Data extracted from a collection
(** ** The store *)
Record store := {
  st_files : list (file * file_state);
  st_dragOver : bool;
  st_invalid : bool;
  st_urlCache : list (file * nat);   (* object URLs by file *)
  st_live : list nat;                (* object URLs not revoked *)
  st_created : nat                   (* how many were created *)
}.

Inductive action :=
  | ADD_FILES (files : list file)
  | SET_FILES (files : list file)
  | SET_PROGRESS (f : file) (progress : JsValue.num)
  | SET_SUCCESS (f : file)
  | SET_ERROR (f : file) (message : string)
  | REMOVE_FILE (f : file)
  | SET_DRAG_OVER (dragOver : bool)
  | SET_INVALID (invalid : bool)
  | CLEAR.

Definition with_files (m : list (file * file_state)) (s : store) : store :=
  {| st_files := m; st_dragOver := st_dragOver s; st_invalid := st_invalid s; st_urlCache := st_urlCache s;
     st_live := st_live s; st_created := st_created s |}.

Definition with_urls (cache : list (file * nat)) (live : list nat) (n : nat) (s : store) : store :=
  {| st_files := st_files s; st_dragOver := st_dragOver s; st_invalid := st_invalid s; st_urlCache := cache;
     st_live := live; st_created := n |}.

Definition with_flags (dragOver invalid : bool) (s : store) : store :=
  {| st_files := st_files s; st_dragOver := dragOver; st_invalid := invalid; st_urlCache := st_urlCache s;
     st_live := st_live s; st_created := st_created s |}.

Definition file_keys (s : store) : list file := (st_files s).*1.

Definition fresh_state : file_state := {| fs_progress := num_of_Z 0; fs_error := None; fs_status := idle |}.

Definition update_file (f : file) (g : file_state → file_state) (s : store) : store :=
  match map_get f (st_files s) with Some st => with_files (map_set f (g st) (st_files s)) s | None => s end.

Definition revoke (s : store) (f : file) : store :=
  match map_get f (st_urlCache s) with
  | Some url => with_urls (map_delete f (st_urlCache s)) (js_filter (λ u, u !== url) (st_live s)) (st_created s) s
  | None => s
  end.

(** The reducer, and the list [onValueChange] is called with, if it is. *)
Definition reducer (s : store) (a : action) : store * option (list file) :=
  match a with
  | ADD_FILES files =>
      let s := with_files (foldl (λ m (f : file), map_set f fresh_state m) (st_files s) files) s in (s, Some (file_keys s))
  | SET_FILES files =>
      let kept := js_filter (λ ga, js_includes files ga.1) (st_files s) in
      (with_files (foldl (λ m (f : file), match map_get f m with Some _ => m | None => map_set f fresh_state m end) kept files) s,
       None)
  | SET_PROGRESS f p =>
      (update_file f (λ st, {| fs_progress := p; fs_error := fs_error st; fs_status := uploading |}) s, None)
  | SET_SUCCESS f =>
      (update_file f (λ st, {| fs_progress := num_of_Z 100; fs_error := fs_error st; fs_status := success |}) s, None)
  | SET_ERROR f e =>
      (update_file f (λ st, {| fs_progress := fs_progress st; fs_error := Some e; fs_status := error |}) s, None)
  | REMOVE_FILE f =>
      let s := revoke s f in let s := with_files (map_delete f (st_files s)) s in (s, Some (file_keys s))
  | SET_DRAG_OVER b => (with_flags b (st_invalid s) s, None)
  | SET_INVALID b => (with_flags (st_dragOver s) b s, None)
  | CLEAR => (with_flags (st_dragOver s) false (with_files [] (foldl revoke s (file_keys s))), Some [])
  end.

(** ** The root component *)

(** A frame waits with a report of progress or with the start of an upload. *)
Inductive task := FProgress (f : file) (p : JsValue.num) | FUpload (files : list file).

Record root := {
  rt_store : store;
  rt_value : list file;                  (* the state of the parent *)
  rt_changed : bool;                     (* it was set, the effect on it is due *)
  rt_frames : list task;
  rt_timers : nat;
  rt_rejected : list (file * string);    (* calls of onFileReject *)
  rt_accepted : list (list file);        (* calls of onAccept *)
  rt_uploads : list (list file)          (* calls of onUpload *)
}.

Record upload_props := {
  isControlled : bool;
  disabled : bool;
  maxFiles : option nat;
  maxSize : option Z;
  accept : option string;
  onFileValidate : option (file → option string);
  hasUpload : bool
}.

Section upload.
Context (info : file → file_info) (props : upload_props).

Definition with_store (s : store) (r : root) : root :=
  {| rt_store := s; rt_value := rt_value r; rt_changed := rt_changed r; rt_frames := rt_frames r; rt_timers := rt_timers r;
     rt_rejected := rt_rejected r; rt_accepted := rt_accepted r; rt_uploads := rt_uploads r |}.

Definition with_value (v : list file) (changed : bool) (r : root) : root :=
  {| rt_store := rt_store r; rt_value := v; rt_changed := changed; rt_frames := rt_frames r; rt_timers := rt_timers r;
     rt_rejected := rt_rejected r; rt_accepted := rt_accepted r; rt_uploads := rt_uploads r |}.

Definition with_waiting (fr : list task) (t : nat) (r : root) : root :=
  {| rt_store := rt_store r; rt_value := rt_value r; rt_changed := rt_changed r; rt_frames := fr; rt_timers := t;
     rt_rejected := rt_rejected r; rt_accepted := rt_accepted r; rt_uploads := rt_uploads r |}.

Definition with_calls (rej : list (file * string)) (acc up : list (list file)) (r : root) : root :=
  {| rt_store := rt_store r; rt_value := rt_value r; rt_changed := rt_changed r; rt_frames := rt_frames r;
     rt_timers := rt_timers r; rt_rejected := rej; rt_accepted := acc; rt_uploads := up |}.

(** [onValueChange]: a parent that controls the component keeps the list. *)
Definition value_change (l : list file) (r : root) : root := if isControlled props then with_value l true r else r.

Definition dispatch (a : action) (r : root) : root :=
  let '(s, call) := reducer (rt_store r) a in
  let r := with_store s r in
  match call with Some l => value_change l r | None => r end.

(** The effect on the value. *)
Definition value_effect (r : root) : root :=
  if isControlled props && rt_changed r then dispatch (SET_FILES (rt_value r)) (with_value (rt_value r) false r) else r.

(** *** The checks of a file *)
Definition acceptTypes : option (list string) := map str_trim <$> (js_split ","%char <$> accept props).

(** [s.replace('/*', '/')] *)
Fixpoint replace_star (s : string) : string :=
  match s with
  | "" => ""
  | String a s' => if String.prefix "/*" s then "/" +:+ String.substring 2 (String.length s) s else String a (replace_star s')
  end.

Definition type_accepted (f : file) (type : string) : bool :=
  let fileExtension := "." +:+ default "" (last (js_split "."%char (fi_name (info f)))) in
  (type === fi_type (info f)) || (type === fileExtension) ||
  (str_includes "/*" type && starts_with (replace_star type) (fi_type (info f))).

(** A message that is not empty. *)
Definition validation (f : file) : option string :=
  match onFileValidate props with
  | Some v => match v f with Some ((String _ _) as m) => Some m | _ => None end
  | None => None
  end.

(** The calls of [onFileReject] for one file: none means accepted. *)
Definition rejections (f : file) : list string :=
  match validation f with
  | Some m => [m]
  | None =>
      (match acceptTypes with
       | Some types => if js_some (type_accepted f) types then [] else ["File type not accepted"]
       | None => []
       end) ++
      (match maxSize props with
       | Some m => if (m !== 0%Z) && (m <? fi_size (info f))%Z then ["File too large"] else []
       | None => []
       end)
  end.

Definition accepted (f : file) : bool := rejections f === [].

(** The files there is still room for, and the others. *)
Definition within_max (count : nat) (files : list file) : list file * list file :=
  match maxFiles props with
  | Some ((S _) as m) => (take (m - count) files, drop (m - count) files)
  | _ => (files, [])
  end.

Definition over_message (f : file) : string :=
  default ("Maximum " +:+ pretty (default 0 (maxFiles props)) +:+ " files allowed") (validation f).

(** *** Choosing files *)
Definition refusals (filesToProcess over : list file) : list (file * string) :=
  map (λ f, (f, over_message f)) over ++ concat (map (λ f, map (pair f) (rejections f)) filesToProcess).

Definition note_refusals (filesToProcess over : list file) (r : root) : root :=
  let r := with_calls (rt_rejected r ++ refusals filesToProcess over) (rt_accepted r) (rt_uploads r) r in
  if negb (over === []) || js_some (λ f, negb (accepted f)) filesToProcess
  then with_waiting (rt_frames r) (S (rt_timers r)) (dispatch (SET_INVALID true) r) else r.

Definition accept_files (acceptedFiles : list file) (r : root) : root :=
  match acceptedFiles with
  | [] => r
  | _ =>
      let r := dispatch (ADD_FILES acceptedFiles) r in
      let r := value_change (file_keys (rt_store r)) r in
      let r := with_calls (rt_rejected r) (rt_accepted r ++ [acceptedFiles]) (rt_uploads r) r in
      if hasUpload props then with_waiting (rt_frames r ++ [FUpload acceptedFiles]) (rt_timers r) r else r
  end.

Definition onFilesChange (originalFiles : list file) (r : root) : root :=
  if disabled props then r
  else
    let '(filesToProcess, over) := within_max (length (st_files (rt_store r))) originalFiles in
    accept_files (js_filter accepted filesToProcess) (note_refusals filesToProcess over r).

(** [onFilesUpload], up to the promise of [onUpload] *)
Definition onFilesUpload (files : list file) (r : root) : root :=
  let r := foldl (λ r f, dispatch (SET_PROGRESS f (num_of_Z 0)) r) r files in
  with_calls (rt_rejected r) (rt_accepted r) (rt_uploads r ++ [files]) r.

(** The promise is rejected. *)
Definition upload_failed (files : list file) (message : string) (r : root) : root :=
  foldl (λ r f, dispatch (SET_ERROR f message) r) r files.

## What you are asked to do:
Return exactly the lines above from the line that has "Definition value_effect (r" through the line that has "(type === fi_type", inclusive, and nothing else.

## Answer area:
Definition value_effect (r : root) : root :=
  if isControlled props && rt_changed r then dispatch (SET_FILES (rt_value r)) (with_value (rt_value r) false r) else r.

(** *** The checks of a file *)
Definition acceptTypes : option (list string) := map str_trim <$> (js_split ","%char <$> accept props).

(** [s.replace('/*', '/')] *)
Fixpoint replace_star (s : string) : string :=
  match s with
  | "" => ""
  | String a s' => if String.prefix "/*" s then "/" +:+ String.substring 2 (String.length s) s else String a (replace_star s')
  end.

Definition type_accepted (f : file) (type : string) : bool :=
  let fileExtension := "." +:+ default "" (last (js_split "."%char (fi_name (info f)))) in
  (type === fi_type (info f)) || (type === fileExtension) ||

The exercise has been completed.